4.3. Fabrication of 3D Complex Tumour Models; “Tumouroids”

All ACMs were fabricated using monomeric Type I rat-tail collagen (First Link, Birmingham, UK) and the RAFT^TM protocol pages 8–9 (Lonza, Slough, UK) as previously described [28]. To summarise: 10X MEM (Sigma-Aldrich, Dorset, UK Sigma-Aldrich, Dorset, UK) was mixed with collagen and neutralising agent (N.A.) (17% 10 M NaOH (Sigma-Aldrich, Dorset, UK) in 1 M HEPES buffer Gibco^TM through Thermo Fisher Scientific, Loughborough, UK)) and mixed with cell suspension resulting in 80% collagen, 10% 10× MEM, 6% N.A., and 4% cells. To seed the ACMs, 1 × 10⁴ cells for initial drug screening or 5 × 10⁴ cells for later tumouroids were added to 240 µL of the collagen mix per ACM and set in a 96-well plate (Corning^® Costar^® through Sigma-Aldrich, Dorset, UK). The gel mix was polymerised at 37 °C for 15 min, followed by plastic-compression using the 96-well RAFT^TM absorbers (Lonza, Slough, UK).
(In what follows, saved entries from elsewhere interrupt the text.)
(** X10. provider B, model [liblib-custom], when the caller names no
    template: the endpoint the request goes to and the template it carries
    agree.  Both are the image-to-image ones exactly when [generateParams]
    holds a [sourceImage]; a [sourceImage] beside [generateParams] does not
    count. *)
Theorem liblibai_custom_endpoint_matches_template cfg p w d dg0 base :
  heap w !! p = Some (ODict d) →
  existsb (String.eqb "liblib-custom") (Liblibai.supported_models cfg) = true →
  dict_has "checkPointId" d = true →
  dict_has "prompt" d = true →
  dict_has "templateUuid" d = false →
  gp_input w d dg0 →
  base_input d base →
  let image_to_image := dict_has "sourceImage" dg0 in
  ∃ w' vp dv w'',
    Liblibai.validate_parameters cfg "liblib-custom" (VRef p) w = (w', Ok vp)
    ∧ vp = VRef (length (heap w))
    ∧ heap w' !! length (heap w) = Some (ODict dv)
    ∧ dict_get "templateUuid" dv =
        Some (VStr (custom_template (denotes_f1 base) image_to_image))
    ∧ Liblibai.api_endpoint_of "liblib-custom" vp w'
      = (w'', Ok (if image_to_image then "/api/generate/webui/img2img"
                  else "/api/generate/webui/text2img")).
Proof.
  intros Hp Hm Hck Hpr Htpl Hin Hbase i2i.
  destruct (liblibai_validate_run cfg "liblib-custom" p w d dg0 base Hp Hm eq_refl)
    as (w' & g & dv & Hrun & Hst & _ & _ & _ & Ht & _); [|exact Hin|auto|].
  { unfold first_missing, required_keys. cbn [String.eqb Ascii.eqb Bool.eqb andb find].
    rewrite Hck, Hpr. reflexivity. }
  apply gp_state_lookups in Hst as (Ha & Hg & Hgp).
  eexists w', _, dv, _. split; [exact Hrun|]. split; [reflexivity|].
  split; [exact Ha|]. split.
  { rewrite Ht. unfold dict_has in Htpl.
    destruct (dict_get "templateUuid" d); [discriminate|]. reflexivity. }
  unfold Liblibai.api_endpoint_of. cbn [String.eqb Ascii.eqb Bool.eqb andb].
  erewrite bind_ok by reflexivity.
  erewrite bind_ok
    by (eapply get_dict; cbn [heap set_heap]; apply lookup_app_old; exact Ha).
  rewrite Hgp. cbn [default from_option id].
  erewrite bind_ok
    by (eapply contains_dict; cbn [heap set_heap]; apply lookup_app_old; exact Hg).
  assert (Hs : dict_has "sourceImage" (liblibai_params "liblib-custom" d dg0) = i2i).
  { unfold liblibai_params. cbn [String.eqb Ascii.eqb Bool.eqb andb].
    dict_simpl. reflexivity. }
  rewrite Hs. reflexivity.
Qed.

Lemma lower_ascii_dot c :
  Ascii.eqb (lower_ascii c) "."%char = Ascii.eqb c "."%char.
Proof. destruct c as [[] [] [] [] [] [] [] []]; reflexivity. Qed.

Lemma rfind_lower s : DownloadResponse.rfind "."%char (lower s) = DownloadResponse.rfind "."%char s.
Proof.
  induction s as [|c s IH]; [reflexivity|].
  cbn [lower DownloadResponse.rfind]. rewrite IH, lower_ascii_dot. reflexivity.
Qed.

Lemma length_lower s : String.length (lower s) = String.length s.
Proof. induction s as [|c s IH]; [reflexivity|]. cbn. now rewrite IH. Qed.

Lemma substring_lower s : ∀ i n,
  lower (String.substring i n s) = String.substring i n (lower s).
Proof.
  induction s as [|c s IH]; intros i n.
  - destruct i, n; reflexivity.
  - destruct i as [|i].
    + destruct n as [|n]; [reflexivity|]. cbn. now rewrite IH.
    + cbn. apply IH.
Qed.

Lemma suffix_lower s : lower (DownloadResponse.suffix s) = DownloadResponse.suffix (lower s).
Proof.
  unfold DownloadResponse.suffix. rewrite rfind_lower, length_lower.
  destruct (DownloadResponse.rfind "."%char s) as [i|]; [|reflexivity].
  destruct (_ && _); [|reflexivity]. apply substring_lower.
Qed.

Lemma lower_app s t : lower (s +:+ t) = lower s +:+ lower t.
Proof.
  induction s as [|c s IH]; [reflexivity|].
  cbn [lower]. rewrite !append_cons. cbn [lower]. now rewrite IH.
Qed.

Lemma rfind_app_dot s t :
  DownloadResponse.rfind "."%char t = None →
  DownloadResponse.rfind "."%char (s +:+ String "."%char t) = Some (String.length s).
Proof.
  intros Ht. induction s as [|c s IH].
  - rewrite append_nil_l. cbn [DownloadResponse.rfind]. rewrite Ht. reflexivity.
  - rewrite append_cons. cbn [DownloadResponse.rfind String.length]. rewrite IH. reflexivity.
Qed.

Lemma length_app s t : String.length (s +:+ t) = (String.length s + String.length t)%nat.
Proof.
  induction s as [|c s IH]; [now rewrite append_nil_l|].
  rewrite append_cons. cbn. now rewrite IH.
Qed.

Lemma substring_all s : String.substring 0 (String.length s) s = s.
Proof. induction s as [|c s IH]; [reflexivity|]. cbn. now rewrite IH. Qed.

Lemma substring_app s t n :
  String.substring (String.length s) n (s +:+ t) = String.substring 0 n t.
Proof.
  induction s as [|c s IH]; [now rewrite append_nil_l|].
  rewrite append_cons. cbn. apply IH.
Qed.

(** The extension of [stem.ext], for a non-empty stem and a non-empty
    extension without a dot. *)
Lemma suffix_app stem t :
  stem ≠ "" → t ≠ "" → DownloadResponse.rfind "."%char t = None →
  DownloadResponse.suffix (stem +:+ String "."%char t) = String "."%char t.
Proof.
  intros Hs Ht Hr. unfold DownloadResponse.suffix.
  rewrite rfind_app_dot by exact Hr.
  rewrite length_app. cbn [String.length].
  assert (0 < String.length stem)%nat by (destruct stem; [done|cbn; lia]).
  assert (0 < String.length t)%nat by (destruct t; [done|cbn; lia]).
  replace ((0 <? String.length stem)%nat) with true
    by (symmetry; apply Nat.ltb_lt; lia).
  replace ((String.length stem <? String.length stem + S (String.length t) - 1)%nat)
    with true by (symmetry; apply Nat.ltb_lt; lia).
  cbn [andb].
  rewrite substring_app.
  replace (String.length stem + S (String.length t) - String.length stem)%nat
    with (String.length (String "."%char t)) by (cbn; lia).
  apply substring_all.
Qed.

Lemma lower_nonempty s : s ≠ "" → lower s ≠ "".
Proof. destruct s; [done|discriminate]. Qed.

(** X11. a found file whose name is a non-empty stem followed by one of the
    seven known extensions, in any letter case, is served with the media
    type of that extension, under the requested name. *)
Theorem download_media_type_by_extension fs data_dir file_name p stem ext mt :
  (Download.download_file fs data_dir file_name).2 = Download.Found p →
  DownloadResponse.name p = stem +:+ ext →
  stem ≠ "" →
  (lower ext, mt) ∈ known_types →
  DownloadResponse.respond fs data_dir file_name =
    DownloadResponse.Serve {| DownloadResponse.path_ := p; DownloadResponse.filename := file_name;
                       DownloadResponse.media_type := mt |}.
Proof.
  intros Hf Hn Hs Hin. unfold DownloadResponse.respond. rewrite Hf.
  do 2 f_equal. rewrite suffix_lower, Hn, lower_app.
  apply lower_nonempty in Hs.
  unfold known_types in Hin.
  repeat (apply elem_of_cons in Hin as [Hin|Hin];
          [injection Hin as -> ->; rewrite suffix_app by done; reflexivity|]).
  apply elem_of_nil in Hin. destruct Hin.
Qed.

Lemma download_media_type_by_extension_witness :
  let fs := Download.fs_of_files [["data"; "images"; "aliyun"; "20240101_000000_0_01234567.PNG"]] in
  (Download.download_file fs ["data"] "20240101_000000_0_01234567.PNG").2
    = Download.Found ["data"; "images"; "aliyun"; "20240101_000000_0_01234567.PNG"]
  ∧ DownloadResponse.name ["data"; "images"; "aliyun"; "20240101_000000_0_01234567.PNG"]
    = "20240101_000000_0_01234567" +:+ ".PNG"
  ∧ "20240101_000000_0_01234567" ≠ ""
  ∧ (lower ".PNG", "image/png") ∈ known_types
  ∧ DownloadResponse.respond fs ["data"] "20240101_000000_0_01234567.PNG" =
      DownloadResponse.Serve
        {| DownloadResponse.path_ := ["data"; "images"; "aliyun"; "20240101_000000_0_01234567.PNG"];
           DownloadResponse.filename := "20240101_000000_0_01234567.PNG";
           DownloadResponse.media_type := "image/png" |}.
Proof.
  intros fs.
  assert (H1 : (Download.download_file fs ["data"] "20240101_000000_0_01234567.PNG").2
    = Download.Found ["data"; "images"; "aliyun"; "20240101_000000_0_01234567.PNG"])
    by reflexivity.
  assert (H4 : (lower ".PNG", "image/png") ∈ known_types)
    by (vm_compute; left).
  split; [exact H1|]. split; [reflexivity|]. split; [discriminate|].
  split; [exact H4|].
  apply (download_media_type_by_extension fs ["data"] _ _
           "20240101_000000_0_01234567" ".PNG" "image/png");
    [exact H1|reflexivity|discriminate|exact H4].
Defined.

Lemma media_type_of_cases e :
  (e, DownloadResponse.media_type_of e) ∈ known_types
  ∨ ((∀ mt, (e, mt) ∉ known_types)
     ∧ DownloadResponse.media_type_of e = "application/octet-stream").
Proof.
  unfold DownloadResponse.media_type_of, known_types. cbn [existsb orb].
  repeat match goal with
  | |- context [String.eqb e ?s] =>
      destruct (String.eqb_spec e s) as [->|?];
      [left; vm_compute; repeat (first [left | right])|]
  end.
  right. split; [|reflexivity].
  intros mt Hin.
  repeat (apply elem_of_cons in Hin as [Hin|Hin]; [injection Hin as ? ?; congruence|]).
  apply elem_of_nil in Hin. destruct Hin.
Qed.

Lemma suffix_no_dot s : DownloadResponse.rfind "."%char s = None → DownloadResponse.suffix s = "".
Proof. unfold DownloadResponse.suffix. now intros ->. Qed.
In order to produce simple or complex “tumouroids” [18], the ACMs were nested into a stroma. For the simple stroma, collagen solution as described above was prepared, and ACMs were directly embedded into a 24-well plate (Corning^® Costar^® through Sigma-Aldrich, Dorset, UK) containing 1.3 mL of the non-cross-linked collagen mix. The tumouroids were again polymerised at 37 °C for 15 min and plastic-compressed using the 24-well RAFT^TM absorbers (Lonza, Slough, UK). Tumouroids were continuously cultured at 5% CO₂ atmospheric pressure and 37 °C with 50% media changes every 48 h.